Growing property prices threaten the things that make a diverse city such as the UK capital valuable in human terms

The news that London’s Chinatown is in danger of disappearing adds to the list of examples of the same fundamental issue, which is that growing property values threaten the things that make a city, in human terms, valuable. The doubling and more of rents and the pressure to convert restaurant space into residential property are causing long-established family businesses to close, social networks to break up and generic catering businesses with more financial muscle to move in. A famous and attractive manifestation of London’s celebrated diversity will dilute and fade.

A number of Chinatown’s businesses are reportedly for sale despite the area’s continued bustling popularity.
A number of Chinatown’s businesses are reportedly for sale despite the area’s continued bustling popularity. © Andy Hall for the Observer

Other examples include threats to markets and industrial space in other parts of the city, to the music shops of Tin Pan Alley, much-loved clubs or independent-spirited restaurants. There are the squeezing out of small but useful shops and other businesses, the city’s inability to house its poor, the exclusion by house price of the people who provide its services, from cleaners and carers to the designers and creatives who are said to add so much to London’s international lustre.

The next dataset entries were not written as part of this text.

(** The three expressions, in order. *)
Definition DEEPSEEK_PRE_TOKENIZE_REGEXES : list (list Z -> option nat) := [match_digits; match_cjk; match_split].

(** ** [splitRegex] *)

(** [text.matchAll(re)]: positions and lengths, from left to right; every match of
    these expressions has a character at least. *)
Fixpoint matchAll (fuel : nat) (re : list Z -> option nat) (index : nat) (l : list Z) : list (nat * nat) :=
  match fuel, l with
  | S f, _ :: r =>
      match re l with
      | Some n => (index, n) :: matchAll f re (index + n) (drop n l)
      | None => matchAll f re (S index) r
      end
  | _, _ => []
  end.

Definition slice {A} (text : list A) (a b : nat) : list A := take (b - a) (drop a text).

Fixpoint split_loop (text : list Z) (last : nat) (ms : list (nat * nat)) : list (list Z) :=
  match ms with
  | [] => if (last <? length text)%nat then [drop last text] else []
  | (index, n) :: r =>
      (if (last <? index)%nat then [slice text last index] else []) ++
      slice text index (index + n) :: split_loop text (index + n) r
  end.

Definition splitRegex (text : list Z) (re : list Z -> option nat) : list (list Z) :=
  split_loop text 0 (matchAll (length text) re 0 text).

(** The three stages, each on the pieces of the one before. *)
Definition pre_tokenize (text : list Z) : list (list Z) :=
  fold_left (fun pieces re => concat (map (fun p => splitRegex p re) pieces)) DEEPSEEK_PRE_TOKENIZE_REGEXES [text].

End Classes.

(** ** Byte-level characters and the compact format *)

(** The code of the character that stands for a byte. *)
Definition byteToMappedChar (byte : Z) : Z :=
  if (33 <=? byte) && (byte <=? 126) || (161 <=? byte) && (byte <=? 172) || (174 <=? byte) && (byte <=? 255) then byte
  else if byte <=? 32 then 256 + byte
  else if byte <=? 160 then 289 + (byte - 127)
  else 323.

Definition MAPPED_TO_BYTE : list (Z * Z) :=
  fold_left (fun table n => map_set (byteToMappedChar (Z.of_nat n)) (Z.of_nat n) table) (seq 0 256) [].

(** What [convertDeepSeekTokenizer] throws. *)
Inductive ConvertError := NotByteLevel (ch : Z) | MergesNotArray | MergeNotString.

Fixpoint mappedToBytes (mapped : list Z) : outcome ConvertError (list ascii) :=
  match mapped with
  | [] => Ok []
  | ch :: r =>
      match map_get ch MAPPED_TO_BYTE with
      | None => Throw (NotByteLevel ch)
      | Some byte => match mappedToBytes r with Ok out => Ok (chr byte :: out) | Throw e => Throw e end
      end
  end.

(** The fields that are read of [tokenizer.json]; an entry that is not a string
    is [None]. *)
Record TokenizerJson := Json {
  merges : option (list (option (list Z)));
  added_tokens : list (option (list Z))
}.

Record DeepSeekTokenizerData := Data { ranksText : list ascii; addedTokens : list (list Z) }.

(** The two sides of a merge, cut at the first space. *)
Fixpoint cut_space (l : list Z) : list Z * list Z :=
  match l with
  | [] => ([], [])
  | c :: r => if c =? 32 then ([], r) else let '(a, b) := cut_space r in (c :: a, b)
  end.

Definition pair_bytes (merge : list Z) : outcome ConvertError (list ascii) :=
  let '(l, r) := cut_space merge in
  match mappedToBytes l with
  | Throw e => Throw e
  | Ok a => match mappedToBytes r with Throw e => Throw e | Ok b => Ok (a ++ b) end
  end.

Definition newline : ascii := chr 10.

(** [flush] *)
Definition flush (lines pending : list (list ascii)) (rank : Z) : list (list ascii) :=
  match pending with
  | [] => lines
  | _ => lines ++ [dec (rank - Z.of_nat (length pending)) ++ " "%char :: join " " pending]
  end.

Fixpoint convert_loop (ms : list (option (list Z))) (lines pending : list (list ascii)) (rank : Z)
    : outcome ConvertError (list (list ascii)) :=
  match ms with
  | [] => Ok (flush lines pending rank)
  | None :: _ => Throw MergeNotString
  | Some merge :: r =>
      match pair_bytes merge with
      | Throw e => Throw e
      | Ok bytes =>
          let pending := pending ++ [encode64 bytes] in
          let rank := rank + 1 in
          if 64 <=? Z.of_nat (length pending) then convert_loop r (flush lines pending rank) [] rank
          else convert_loop r lines pending rank
      end
  end.

Definition strings_of {A} (l : list (option A)) : list A :=
  concat (map (fun o => match o with Some x => [x] | None => [] end) l).

Definition convertDeepSeekTokenizer (j : TokenizerJson) : outcome ConvertError DeepSeekTokenizerData :=
  match merges j with
  | None => Throw MergesNotArray
  | Some ms => match convert_loop ms [] [] 0 with
               | Throw e => Throw e
               | Ok lines => Ok (Data (join newline lines) (strings_of (added_tokens j)))
               end
  end.

(** ** The constructor *)

(** [Number.parseInt(text, 10)]; [None] is [NaN]. *)
Definition parseInt (l : list ascii) : option Z :=
  let l := drop_while is_ws l in
  let '(neg, l) := match l with
                   | "-"%char :: r => (true, r)
                   | "+"%char :: r => (false, r)
                   | _ => (false, l)
                   end in
  match run is_digit l with
  | O => None
  | n => Some (if neg then - digits_val (take n l) else digits_val (take n l))
  end.

(** The ranks of one line. *)
Fixpoint load_tokens (ts : list (list ascii)) (rank : Z) (m : list (string * Z)) : list (string * Z) :=
  match ts with
  | [] => m
  | b64 :: r =>
      match b64 with
      | [] => load_tokens r rank m
      | _ => load_tokens r (rank + 1) (map_set (str (decode64 b64)) rank m)
      end
  end.

(** [line.indexOf(' ')], from which the two slices are taken: without a space the
    first is all but the last character and the second the whole line. *)
Definition cut_line (line : list ascii) : list ascii * list ascii :=
  let n := run (fun c => negb (c =? " ")%char) line in
  if (n <? length line)%nat then (take n line, drop (S n) line) else (removelast line, line).

Definition load_line (m : list (string * Z)) (line : list ascii) : list (string * Z) :=
  match line with
  | [] => m
  | _ => let '(head, tail) := cut_line line in
         load_tokens (split_on " " (trim_chars tail)) (default 0 (parseInt head)) m
  end.

Definition load_ranks (text : list ascii) : list (string * Z) := fold_left load_line (split_on newline text) [].

(** [text.length], in UTF-16 code units. *)
Definition units (text : list Z) : Z := zsum (map (fun c => if c <? 65536 then 1 else 2) text).

Definition sort_specials (added : list (list Z)) : list (list Z) :=
  stable_sort (fun a b => units b <=? units a) added.

(** [specialsByFirst] *)
Definition group_specials (specials : list (list Z)) : list (Z * list (list Z)) :=
  fold_left (fun m special =>
    match special with
    | [] => m
    | first :: _ => map_set first (default [] (map_get first m) ++ [special]) m
    end) specials [].

Record Bpe := MkBpe { ranks : list (string * Z); specialsByFirst : list (Z * list (list Z)) }.

Definition DeepSeekCountingBpe (d : DeepSeekTokenizerData) : Bpe :=
  MkBpe (load_ranks (ranksText d)) (group_specials (sort_specials (addedTokens d))).

(** ** Counting *)

Definition WORD_CACHE_MAX : Z := 10000.
Definition WORD_CACHE_MAX_LEN : Z := 256.

Section Count.
Context (isN isL isM isP isS : Z -> bool) (t : Bpe).

Definition cache := list (string * Z).

Definition countPiece (c : cache) (bytes : list ascii) : option (Z * cache) :=
  let key := str bytes in
  match map_get key c with
  | Some cached => Some (cached, map_set key cached (map_del key c))
  | None =>
      match Bpe.merge_word (ranks t) bytes with
      | None => None
      | Some count =>
          let c' :=
            if Z.of_nat (length bytes) <=? WORD_CACHE_MAX_LEN then
              let c1 := map_set key count c in
              if WORD_CACHE_MAX <? Z.of_nat (length c1)
              then match c1 with (oldest, _) :: _ => map_del oldest c1 | [] => c1 end
              else c1
            else c in
          Some (count, c')
      end
  end.

(** [text.startsWith(special, index)] with the text from [index] on. *)
Fixpoint startsWith (special text : list Z) : bool :=
  match special, text with
  | [], _ => true
  | a :: s, b :: r => (a =? b) && startsWith s r
  | _ :: _, [] => false
  end.

Definition candidates (text : list Z) : list (list Z) :=
  match text with
  | first :: _ => default [] (map_get first (specialsByFirst t))
  | [] => []
  end.

Definition special_at (text : list Z) : option (list Z) := find (fun s => startsWith s text) (candidates text).

(** The distance to the next special token: the loop on [end]. *)
Fixpoint plain_end (rest : list Z) : nat :=
  match rest with
  | [] => 0
  | _ :: r => if existsb (fun s => startsWith s rest) (candidates rest) then 0 else S (plain_end r)
  end.

Fixpoint count_pieces (pieces : list (list Z)) (total : Z) (c : cache) : option (Z * cache) :=
  match pieces with
  | [] => Some (total, c)
  | p :: r =>
      match countPiece c (utf8_bytes p) with
      | None => None
      | Some (n, c) => count_pieces r (total + n) c
      end
  end.

(** The loop of [count], on the text from [index] on; every round takes a
    character at least. *)
Fixpoint count_loop (fuel : nat) (text : list Z) (total : Z) (c : cache) : option (Z * cache) :=
  match text with
  | [] => Some (total, c)
  | _ :: rest =>
      match fuel with
      | O => None
      | S f =>
          match special_at text with
          | Some special => count_loop f (drop (length special) text) (total + 1) c
          | None =>
              let n := S (plain_end rest) in
              match count_pieces (pre_tokenize isN isL isM isP isS (take n text)) total c with
              | None => None
              | Some (total, c) => count_loop f (drop n text) total c
              end
          end
      end
  end.
(* ===== verification/CharacterCards.v ===== *)
(** * Character cards
    (apps/server/src/lib/characterCards.ts)

    Parsing of V1, V2 and V3 cards from JSON and from the text chunk of a PNG,
    and the V2 export.  A buffer is a list of bytes; an object is the list of its
    properties in insertion order, and a property that is [undefined] is not
    listed. *)

From Stdlib Require Import ZArith Lia Bool Ascii String List.
From stdpp Require Import base decidable list.
From S2P Require Import Prelude Codec Json.
Import Codec Json.
Local Open Scope Z_scope.

Module CharacterCards.

(** The reasons of [CHARACTER_CARD_INVALID], and the range error of
    [writeUInt32BE]. *)
Inductive CardError :=
| INVALID_JSON | INVALID_PNG_SIGNATURE | TRUNCATED_PNG_CHUNK | INVALID_PNG_CARD_ENCODING
| PNG_CARD_METADATA_MISSING | NAME_REQUIRED | INVALID_EXPORT_AVATAR | ERR_OUT_OF_RANGE.

Abbreviation text := (list Z).

(** ** PNG *)

Definition PNG_SIGNATURE : list ascii := map chr [137; 80; 78; 71; 13; 10; 26; 10].

(** [buffer.subarray(a, b)] *)
Definition subarray (l : list ascii) (a b : Z) : list ascii := take (Z.to_nat (b - a)) (drop (Z.to_nat a) l).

This is what happens when a city is driven overwhelmingly by the logic of investment, no matter by whom or for what purpose. It is the same logic that sees residential skyscrapers erected principally as investment vehicles rather than homes, as what the planner Peter Rees calls “stacks of safety-deposit boxes in the sky”. It creates the phenomenon of homes in the most desirable areas of the city being left empty most of the time, such that nearby shops and restaurants struggle to survive. ... Cities are dynamic. It is part of their ecology that places such as Chinatown come into being, flourish and then decline or move. London’s Chinese community was once more associated with the old dock area of Limehouse and it now goes far beyond its symbolic centre in Soho. If it’s a question of cuisine (which, in discussions about Chinatown, it often is), the best and most authentic examples are often found elsewhere.